Amazon Rekognition – Image moderation

要了解有关模板版本的更多信息,请参阅 Amazon Rekognition 的自定义模板示例

template = r""" <script src="https://assets.crowd.aws/crowd-html-elements.js"></script> {% capture s3_uri %}http://s3.amazonaws.com/{{ task.input.aiServiceRequest.image.s3Object.bucket }}/{{ task.input.aiServiceRequest.image.s3Object.name }}{% endcapture %} <crowd-form> <crowd-rekognition-detect-moderation-labels categories='[ {% for label in task.input.selectedAiServiceResponse.moderationLabels %} { name: "{{ label.name }}", parentName: "{{ label.parentName }}", }, {% endfor %} ]' src="{{ s3_uri | grant_read_access }}" header="Review the image and choose all applicable categories." > <short-instructions header="Instructions"> <style> .instructions { white-space: pre-wrap; } </style> <p class="instructions">Review the image and choose all applicable categories. If no categories apply, choose None. <b>Nudity</b> Visuals depicting nude male or female person or persons <b>Partial Nudity</b> Visuals depicting covered up nudity, for example using hands or pose <b>Revealing Clothes</b> Visuals depicting revealing clothes and poses <b>Physical Violence</b> Visuals depicting violent physical assault, such as kicking or punching <b>Weapon Violence</b> Visuals depicting violence using weapons like firearms or blades, such as shooting <b>Weapons</b> Visuals depicting weapons like firearms and blades </short-instructions> <full-instructions header="Instructions"></full-instructions> </crowd-rekognition-detect-moderation-labels> </crowd-form>"""
Custom Integration

以下是可以在自定义集成中使用的示例模板。该笔记本中使用了此模板,演示与 Amazon Comprehend 的自定义集成。
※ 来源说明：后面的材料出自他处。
(** ** Cart merge: repetition *)

(** X12. Merging twice merges once: when the merge of a session cart into the
    cart of a different identifier has succeeded, a second merge of the same
    session is answered with the same cart and changes nothing, since the
    session cart was emptied by the first. *)
Theorem mergeCart_twice now now' userId sessionId s c s' :
  userId ≠ sessionId →
  mergeCart now userId (Some sessionId) s = (MergeOk c, s') →
  mergeCart now' userId (Some sessionId) s' = (MergeOk c, s').
Proof.
  intros Hne Hrun.
  assert (Hsid : sessionId ≠ "").
  { intros ->. unfold mergeCart in Hrun. by rewrite decide_True in Hrun. }
  assert (Hfacts : redis s' !! userId = Some c ∧
                   ∃ e, redis s' !! sessionId = Some e ∧ items e = []).
  { unfold mergeCart in Hrun. rewrite decide_False in Hrun by done.
    rewrite mergeBody_eq in Hrun. cbv zeta in Hrun. case_bool_decide as Hempty.
    - rewrite getCart_eq in Hrun. injection Hrun as <- <-.
      split; [apply materialise_lookup|]. exists (cartOf now s sessionId).
      split; [|done]. rewrite materialise_other by (by intros ->).
      apply materialise_lookup.
    - destruct (addEach now userId (items (cartOf now s sessionId))
                  (materialise now sessionId s)) as [[e|[]] s2]; [done|].
      rewrite getCart_eq in Hrun. injection Hrun as <- <-.
      split; [apply materialise_lookup|]. exists (emptyCart now). split; [|done].
      rewrite materialise_other by (by intros ->). simpl. apply lookup_insert_eq. }
  destruct Hfacts as (Hu & e & He & Hitems).
  unfold mergeCart. rewrite decide_False by done. rewrite mergeBody_eq. cbv zeta.
  assert (Hm1 : materialise now' sessionId s' = s')
    by (unfold materialise; by rewrite He).
  assert (Hc1 : cartOf now' s' sessionId = e) by (unfold cartOf; by rewrite He).
  rewrite Hm1, Hc1, bool_decide_true by done.
  rewrite getCart_eq. unfold cartOf, materialise. by rewrite Hu.
Qed.

Lemma mergeCart_twice_witness :
  "user" ≠ "u" ∧
  ∃ c s',
    mergeCart 7 "user" (Some "u") cartState = (MergeOk c, s') ∧
    items c = [lineA 2] ∧
    mergeCart 8 "user" (Some "u") s' = (MergeOk c, s').
Proof.
  assert (H : "user" ≠ "u") by discriminate.
  split; [exact H|].
  eexists _, (mergeCart 7 "user" (Some "u") cartState).2.
  assert (Hrun : mergeCart 7 "user" (Some "u") cartState
                 = (MergeOk (calculateCartTotals 7 (mkCart [lineA 2] 0 0 0)),
                    (mergeCart 7 "user" (Some "u") cartState).2))
    by (vm_compute; reflexivity).
  split; [exact Hrun|]. split; [reflexivity|].
  exact (mergeCart_twice 7 8 "user" "u" cartState _ _ H Hrun).
Defined.

(** ** Password strength *)

Section PasswordStrength.

Lemma score_sum password :
  score (checkPasswordStrength password)
  = Z.b2z (8 <=? Z.of_nat (length password))
    + Z.b2z (existsb isLowerCase password) + Z.b2z (existsb isUpperCase password)
    + Z.b2z (existsb isNumber password) + Z.b2z (existsb isSpecialChar password).
Proof.
  unfold checkPasswordStrength. simpl.
  destruct (8 <=? Z.of_nat (length password)), (existsb isLowerCase password),
    (existsb isUpperCase password), (existsb isNumber password),
    (existsb isSpecialChar password); reflexivity.
Qed.

Lemma strength_of_score password :
  rank (strength (checkPasswordStrength password))
  = if score (checkPasswordStrength password) <? 3 then 0
    else if score (checkPasswordStrength password) <? 4 then 1 else 2.
Proof.
  unfold checkPasswordStrength. cbv zeta. simpl score. simpl strength.
  by repeat case_match.
Qed.

Lemma b2z_mono (b b' : bool) : (b = true → b' = true) → Z.b2z b ≤ Z.b2z b'.
Proof. destruct b, b'; simpl; intros H; lia. Qed.

Lemma existsb_app_l (f : N → bool) l l' : existsb f l = true → existsb f (l ++ l') = true.
Proof. intros H. rewrite existsb_app, H. done. Qed.

Lemma existsb_app_r (f : N → bool) l l' : existsb f l = true → existsb f (l' ++ l) = true.
Proof. intros H. rewrite existsb_app, H. apply orb_true_r. Qed.

Lemma score_mono password password' :
  (length password ≤ length password')%nat →
  (∀ f, existsb f password = true → existsb f password' = true) →
  score (checkPasswordStrength password) ≤ score (checkPasswordStrength password').
Proof.
  intros Hlen Hex. rewrite !score_sum.
  pose proof (b2z_mono (8 <=? Z.of_nat (length password))
                       (8 <=? Z.of_nat (length password'))) as H1.
  pose proof (b2z_mono _ _ (Hex isLowerCase)) as H2.
  pose proof (b2z_mono _ _ (Hex isUpperCase)) as H3.
  pose proof (b2z_mono _ _ (Hex isNumber)) as H4.
  pose proof (b2z_mono _ _ (Hex isSpecialChar)) as H5.
  assert (Z.b2z (8 <=? Z.of_nat (length password))
          ≤ Z.b2z (8 <=? Z.of_nat (length password'))); [|lia].
  apply H1. intros H%Z.leb_le. apply Z.leb_le. lia.
Qed.

Lemma rank_mono password password' :
  score (checkPasswordStrength password) ≤ score (checkPasswordStrength password') →
  rank (strength (checkPasswordStrength password))
  ≤ rank (strength (checkPasswordStrength password')).
Proof.
  intros Hs. rewrite !strength_of_score.
  repeat match goal with |- context [?a <? ?b] => destruct (Z.ltb_spec a b) end; lia.
Qed.

Lemma class_excludes (yes no : N → bool) password :
  (∀ c, yes c = true → no c = false) →
  forallb yes password = true → existsb no password = false.
Proof.
  intros Hdisj. induction password as [|c l IH]; simpl; [done|].
  intros [Hc Hl]%andb_true_iff. by rewrite (Hdisj c Hc), IH.
Qed.

Lemma inRange_spec lo hi c : inRange lo hi c = true ↔ (lo ≤ c ∧ c ≤ hi)%N.
Proof. unfold inRange. rewrite andb_true_iff, !N.leb_le. done. Qed.

Lemma ranges_disjoint lo hi lo' hi' c :
  (hi < lo' ∨ hi' < lo)%N → inRange lo hi c = true → inRange lo' hi' c = false.
Proof.
  intros Hd [H1 H2]%inRange_spec. apply not_true_iff_false.
  intros [H3 H4]%inRange_spec. lia.
Qed.

Lemma special_not_alnum c :
  isSpecialChar c = true →
  isLowerCase c = false ∧ isUpperCase c = false ∧ isNumber c = false.
Proof.
  unfold isSpecialChar. intros Hc%bool_decide_eq_true. unfold specialChars in Hc.
  repeat (apply elem_of_cons in Hc as [->|Hc]; [done|]). by apply elem_of_nil in Hc.
Qed.

Lemma alnum_not_special (cls : N → bool) c :
  (∀ c, isSpecialChar c = true → cls c = false) →
  cls c = true → isSpecialChar c = false.
Proof.
  intros Hd Hc. destruct (isSpecialChar c) eqn:E; [|done].
  rewrite (Hd c E) in Hc. done.
Qed.

End PasswordStrength.

(** X24. Password strength never drops when characters are added: for every
    password and every sequence of characters put after or before it, the
    score and the strength (Weak below Medium below Strong) of the longer
    password are at least those of the shorter; the score is the number of
    requirements met, between 0 and 5. *)
Theorem password_strength_monotone password extra :
  0 ≤ score (checkPasswordStrength password) ≤ 5 ∧
  score (checkPasswordStrength password)
    ≤ score (checkPasswordStrength (password ++ extra)) ∧
  score (checkPasswordStrength password)
    ≤ score (checkPasswordStrength (extra ++ password)) ∧
  rank (strength (checkPasswordStrength password))
    ≤ rank (strength (checkPasswordStrength (password ++ extra))) ∧
  rank (strength (checkPasswordStrength password))
    ≤ rank (strength (checkPasswordStrength (extra ++ password))).
Proof.
  assert (H1 : score (checkPasswordStrength password)
               ≤ score (checkPasswordStrength (password ++ extra))).
  { apply score_mono; [rewrite length_app; lia|]. intros f. apply existsb_app_l. }
  assert (H2 : score (checkPasswordStrength password)
               ≤ score (checkPasswordStrength (extra ++ password))).
  { apply score_mono; [rewrite length_app; lia|]. intros f. apply existsb_app_r. }
  split.
  - rewrite score_sum.
    destruct (8 <=? Z.of_nat (length password)), (existsb isLowerCase password),
      (existsb isUpperCase password), (existsb isNumber password),
      (existsb isSpecialChar password); simpl; lia.
  - split; [done|]. split; [done|]. split; by apply rank_mono.
Qed.

(** X25. What the strength depends on.  A password whose characters all come
    from one class (only lower-case letters, only upper-case letters, only
    digits, or only special characters) is Weak however long it is.  A
    password that has a lower-case letter, an upper-case letter, a digit and a
    special character is Strong however short it is: the minimum length of 8
    is one requirement among five, not a condition. *)
Theorem password_strength_by_classes password :
  (forallb isLowerCase password = true ∨ forallb isUpperCase password = true ∨
   forallb isNumber password = true ∨ forallb isSpecialChar password = true →
     strength (checkPasswordStrength password) = Weak) ∧
  (existsb isLowerCase password = true → existsb isUpperCase password = true →
   existsb isNumber password = true → existsb isSpecialChar password = true →
     strength (checkPasswordStrength password) = Strong).
Proof.
  split.
  - intros Hone.
    assert (Hs : score (checkPasswordStrength password) ≤ 2).
    { rewrite score_sum.
      assert (Hb : ∀ b : bool, 0 ≤ Z.b2z b ≤ 1) by (intros []; simpl; lia).
      pose proof (Hb (8 <=? Z.of_nat (length password))).
      pose proof (Hb (existsb isLowerCase password)).
      pose proof (Hb (existsb isUpperCase password)).
      pose proof (Hb (existsb isNumber password)).
      pose proof (Hb (existsb isSpecialChar password)).
      destruct Hone as [Hcls|[Hcls|[Hcls|Hcls]]].
      - rewrite (class_excludes isLowerCase isUpperCase), (class_excludes isLowerCase isNumber),
          (class_excludes isLowerCase isSpecialChar); simpl; try lia; try done.
        + intros c. apply alnum_not_special. intros c'. apply special_not_alnum.
        + intros c. apply ranges_disjoint. lia.
        + intros c. apply ranges_disjoint. lia.
      - rewrite (class_excludes isUpperCase isLowerCase), (class_excludes isUpperCase isNumber),
          (class_excludes isUpperCase isSpecialChar); simpl; try lia; try done.
        + intros c. apply alnum_not_special. intros c'. apply special_not_alnum.
        + intros c. apply ranges_disjoint. lia.
        + intros c. apply ranges_disjoint. lia.
      - rewrite (class_excludes isNumber isLowerCase), (class_excludes isNumber isUpperCase),
          (class_excludes isNumber isSpecialChar); simpl; try lia; try done.
        + intros c. apply alnum_not_special. intros c'. apply special_not_alnum.
        + intros c. apply ranges_disjoint. lia.
        + intros c. apply ranges_disjoint. lia.
      - rewrite (class_excludes isSpecialChar isLowerCase),
          (class_excludes isSpecialChar isUpperCase),
          (class_excludes isSpecialChar isNumber); simpl; try lia; try done.
        + intros c. apply special_not_alnum.
        + intros c. apply special_not_alnum.
        + intros c. apply special_not_alnum. }
    pose proof (strength_of_score password) as Hr.
    rewrite (proj2 (Z.ltb_lt _ _)) in Hr by lia.
    by destruct (strength (checkPasswordStrength password)).
  - intros Hl Hu Hn Hsp.
    assert (Hs : 4 ≤ score (checkPasswordStrength password)).
    { rewrite score_sum, Hl, Hu, Hn, Hsp.
      destruct (8 <=? Z.of_nat (length password)); simpl; lia. }
    pose proof (strength_of_score password) as Hr.
    rewrite !(proj2 (Z.ltb_ge _ _)) in Hr by lia.
    by destruct (strength (checkPasswordStrength password)).
Qed.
template = r""" <script src="https://assets.crowd.aws/crowd-html-elements.js"></script> <crowd-form> <crowd-classifier name="sentiment" categories='["Positive", "Negative", "Neutral", "Mixed"]' initial-value="{{ task.input.initialValue }}" header="What sentiment does this text convey?" > <classification-target> {{ task.input.taskObject }} </classification-target> <full-instructions header="Sentiment Analysis Instructions"> <p><strong>Positive</strong> sentiment include: joy, excitement, delight</p> <p><strong>Negative</strong> sentiment include: anger, sarcasm, anxiety</p> <p><strong>Neutral</strong>: neither positive or negative, such as stating a fact</p> <p><strong>Mixed</strong>: when the sentiment is mixed</p> </full-instructions> <short-instructions> Choose the primary sentiment that is expressed by the text. </short-instructions> </crowd-classifier> </crowd-form> """
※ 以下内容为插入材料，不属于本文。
(* ================================================================== *)
(** ** Requests, responses, external answers *)

(** [event.data?.object]: the two fields the handler reads, each a string,
    or [None] for null / undefined. *)
Record DataObject := mkDataObject {
  customer_email : option jsstring;
  customer : option jsstring
}.

(** A parsed Stripe event: [event.type] and [event.data?.object]. *)
Record Event := mkEvent {
  ev_type : option jsstring;
  data_object : option DataObject
}.

(** What [JSON.parse] (also the one inside [constructEvent]) returns: the
    body "null" parses to [null], whose [data] cannot be read; every other
    JSON value is read through [event.type] and [event.data?.object]. *)
Inductive Parsed :=
| ParsedNull
| ParsedEvent (event : Event).

Record WebhookRequest := mkWebhookRequest {
  raw_body : list N;                         (* req.body, a Buffer *)
  stripe_signature : option jsstring         (* req.headers["stripe-signature"] *)
}.

(** A value of [req.query]: absent, a string, or an array / nested object. *)
Inductive QueryValue :=
| QUndefined
| QString (s : jsstring)
| QStructured.

Record DashboardRequest := mkDashboardRequest {
  q_token : QueryValue;
  q_order : QueryValue
}.

(** A Telegram text update: [ctx.from?.id] and [ctx.message.text]. *)
Record TextUpdate := mkTextUpdate {
  from_id : option Z;
  message_text : jsstring
}.

Inductive SortOrder := ASC | DESC.

Inductive Body :=
| BodyOK                         (* "OK" *)
| BodyInvalidSignature           (* "Invalid signature" *)
| BodyWebhookError               (* "Webhook error" *)
| BodyForbidden                  (* "Forbidden - Invalid Token" *)
| BodyErrorLoadingDashboard      (* "Error loading dashboard" *)
| BodyBadRequest                 (* "Bad Request" *)
| BodyDashboard (token : QueryValue) (oppositeOrder : SortOrder)
                (listed : list Row). (* the HTML page, by what fills it *)

Record Response := mkResponse {
  status : Z;
  body : Body
}.

(** What a Telegram Bot API call answers: success, or an error whose
    [response?.description] is a string or missing. *)
Inductive ApiAnswer :=
| ApiOk
| ApiError (description : option jsstring).

Inductive Exn :=
| ExnStore (e : StoreError)
| ExnTelegram (description : option jsstring)
| ExnStripe
| ExnParse
| ExnType.      (* TypeError: cannot read properties of null *)

Inductive Severity :=
| SevLog        (* console.log *)
| SevWarn       (* console.warn *)
| SevError.     (* console.error *)

Inductive LogMsg :=
| MsgAttemptedRemove (id : Z)    (* "Attempted to remove Telegram user .. from group" *)
| MsgRemoved (id : Z)            (* "Removed Telegram user .. from group" *)
| MsgNotInGroup (id : Z)         (* "User .. not in group, skipping removal." *)
| MsgFailedRemove (id : Z) (err : Exn)  (* "Failed to remove Telegram user ..:" *)
| MsgSignatureFailed             (* "Stripe signature verification failed:" *)
| MsgStripeWebhookError          (* "Stripe webhook error:" *)
| MsgFetchCustomerFailed         (* "Failed to fetch customer email:" *)
| MsgNoEmail                     (* "No email found in webhook event, ignoring." *)
| MsgNoTelegramId (em : jsstring)  (* "No Telegram ID found for email .., ignoring." *)
| MsgAttempting (id : Z) (em : jsstring) (* "Attempting to remove Telegram user .. for email .." *)
| MsgRemoving (id : Z) (em : jsstring)   (* "Removing Telegram user .. for email .." *)
| MsgWebhookHandlerError (err : Exn)     (* "Webhook Handler Error:" *)
| MsgDashboardError (err : Exn)          (* "Error rendering dashboard:" *)
| MsgTelegramWebhookError (err : Exn).   (* "Telegram webhook error:" *)

Inductive Reply :=
| ReplyCouldNotIdentify                  (* "Could not identify user." *)
| ReplyGuidance                          (* "Please use /start to begin or send ..." *)
| ReplyAlreadyLinked (existing : jsstring) (* "Already linked to: ${existing} ..." *)
| ReplyLinked (text : jsstring)          (* "Linked '${text}' successfully. ..." *)
| ReplyStartLinked (em : jsstring)       (* "You're already linked to: ${email}" *)
| ReplyStartHello                        (* "Hello! Please use this link ..." *)
| ReplyYourEmail (em : jsstring)         (* "Your linked email: ${email}" *)
| ReplyNoEmailLinked.                    (* "No email linked. ..." *)

Inductive Query :=
| QCreateTable
| QUpsert (id : Z) (em : jsstring)
| QSelectEmail (id : Z)
| QSelectId (em : jsstring)
| QSelectAll (o : SortOrder).

(** The calls the program issues, in the order it issues them. *)
Inductive Effect :=
| EConnect                           (* pool.connect() handed out a client *)
| ERelease                           (* client.release() *)
| EQuery (q : Query)                 (* client.query(...) *)
| EBan (id : Z)                      (* bot.telegram.banChatMember(GROUP, id) *)
| EUnban (id : Z)                    (* bot.telegram.unbanChatMember(GROUP, id) *)
| ERetrieve (cust : jsstring)        (* stripe.customers.retrieve(cust) *)
| EReply (r : Reply)                 (* ctx.reply(...) *)
| ELog (sev : Severity) (m : LogMsg).

(** The answers of the outside world during one request.  [Tg] is the
    state of the Telegram group, whatever the provider keeps. *)
Record Env (Tg : Type) := mkEnv {
  verifySignature : bool;            (* VERIFY_STRIPE_SIGNATURE === "true" *)
  constructEvent : list N -> option jsstring -> option Parsed; (* None: throws *)
  JSON_parse : list N -> option Parsed;                       (* None: throws *)
  customers_retrieve : jsstring -> option (option jsstring);
     (* None: throws; Some e: a customer whose [email] is e *)
  pool_connect : bool;               (* pool.connect() resolves; false: rejects *)
  joined_at_default : option Z;      (* column default on insert *)
  banChatMember : Z -> Tg -> ApiAnswer * Tg;
  unbanChatMember : Z -> Tg -> ApiAnswer * Tg;
  sendMessage : Reply -> bool;       (* ctx.reply resolves *)
  DASHBOARD_ACCESS_TOKEN : option jsstring; (* process.env, maybe undefined *)
  LOWER : jsstring -> jsstring       (* SQL LOWER, in the database's locale *)
}.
使用上面指定的模板,您可以使用创建模板 AWS SDK for Python (Boto3) create_human_task_ui函数。有关其他特定语言的信息SDKs,请参阅中的列表。CreateHumanTaskUi

response = client.create_human_task_ui( HumanTaskUiName="human-task-ui-name", UiTemplate={ "Content": template } )

此响应元素包含人工任务 UI ARN。如下所示保存此内容:

humanTaskUiArn = response["HumanTaskUiArn"]

创建JSON以指定激活条件

对于 Amazon Textract 和 Amazon Rekognition 的内置集成,您可以将激活条件保存在对象中并在请求中JSON使用它。CreateFlowDefinition

接下来,选择一个选项卡以查看可用于这些内置集成的示例激活条件。有关激活条件选项的其他信息,请参阅Amazon Augmented AI 中用于人工循环激活条件的 JSON 架构

Amazon Textract – Key-value pair extraction

此示例为文档中的特定键(例如 Mail address)指定条件。如果 Amazon Textract 的置信度在此处设定的阈值之外,则会将文档发送给人员进行审核,并向工作人员提示引发人工循环的特定键。

import json humanLoopActivationConditions = json.dumps( { "Conditions": [ { "Or": [ { "ConditionType": "ImportantFormKeyConfidenceCheck", "ConditionParameters": { "ImportantFormKey": "Mail address", "ImportantFormKeyAliases": ["Mail Address:","Mail address:", "Mailing Add:","Mailing Addresses"], "KeyValueBlockConfidenceLessThan": 100, "WordBlockConfidenceLessThan": 100 } }, { "ConditionType": "MissingImportantFormKey", "ConditionParameters": { "ImportantFormKey": "Mail address", "ImportantFormKeyAliases": ["Mail Address:","Mail address:","Mailing Add:","Mailing Addresses"] } }, { "ConditionType": "ImportantFormKeyConfidenceCheck", "ConditionParameters": { "ImportantFormKey": "Phone Number", "ImportantFormKeyAliases": ["Phone number:", "Phone No.:", "Number:"], "KeyValueBlockConfidenceLessThan": 100, "WordBlockConfidenceLessThan": 100 } }, { "ConditionType": "ImportantFormKeyConfidenceCheck", "ConditionParameters": { "ImportantFormKey": "*", "KeyValueBlockConfidenceLessThan": 100, "WordBlockConfidenceLessThan": 100 } }, { "ConditionType": "ImportantFormKeyConfidenceCheck", "ConditionParameters": { "ImportantFormKey": "*", "KeyValueBlockConfidenceGreaterThan": 0, "WordBlockConfidenceGreaterThan": 0 } } ] } ] } )
Amazon Rekognition – Image moderation

此处使用的人工循环激活条件针对 Amazon Rekognition 内容审核定制;它们基于 SuggestiveFemale Swimwear Or Underwear 审核标签的置信度阈值。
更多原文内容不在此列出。